### Exercise description
Every line from the line containing "let s := s <|" through the final line of the data is to be printed exactly; no other line is to appear.

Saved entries
(** The [while remaining != 0] of [packetize]; [i] is the offset of the next fragment. *)
Fixpoint packetize_loop (fuel : nat) (s : StreamState) (raw : Bytes) (ppi : PayloadProtocolIdentifier)
    (u : bool) (i remaining : usize) : Outcome (list ChunkPayloadData) :=
  if remaining =? 0 then Ok []
  else match fuel with
  | O => Stuck
  | S fuel' =>
      let fragment_size := Z.min (ss_max_payload_size s) remaining in
      data ← slice raw i (i + fragment_size);
      left ← checked_sub remaining fragment_size;
      let chunk := packetize_chunk s ppi u data (i =? 0) (left =? 0) in
      l ← packetize_loop fuel' s raw ppi u (i + fragment_size) left;
      Ok (chunk :: l)
  end.

(** One fragment per iteration takes at least one byte when [max_payload_size] is not zero,
    so [len raw] iterations are enough. *)
Definition packetize (s : StreamState) (raw : Bytes) (ppi : PayloadProtocolIdentifier)
    : Outcome (bool * list ChunkPayloadData * StreamState) :=
  let u := negb (bool_decide (ppi = Dcep)) && ss_unordered s in
  chunks ← packetize_loop (length raw) s raw ppi u 0 (len raw);
  let s := if negb u then s <| sequence_number ::= λ n, wrapping_add 16 n 1 |> else s in
  let old_amount := buffered_amount s in
  let s := s <| buffered_amount ::= λ n, n + len raw |> in
  let new_amount := buffered_amount s in
  let is_buffered_amount_high :=
    (old_amount <? buffered_amount_high s) && (new_amount >=? buffered_amount_high s) in
  Ok (is_buffered_amount_high, chunks, s).
End Packetize.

### Problem solution
  let s := s <| buffered_amount ::= λ n, n + len raw |> in
  let new_amount := buffered_amount s in
  let is_buffered_amount_high :=
    (old_amount <? buffered_amount_high s) && (new_amount >=? buffered_amount_high s) in
  Ok (is_buffered_amount_high, chunks, s).
End Packetize.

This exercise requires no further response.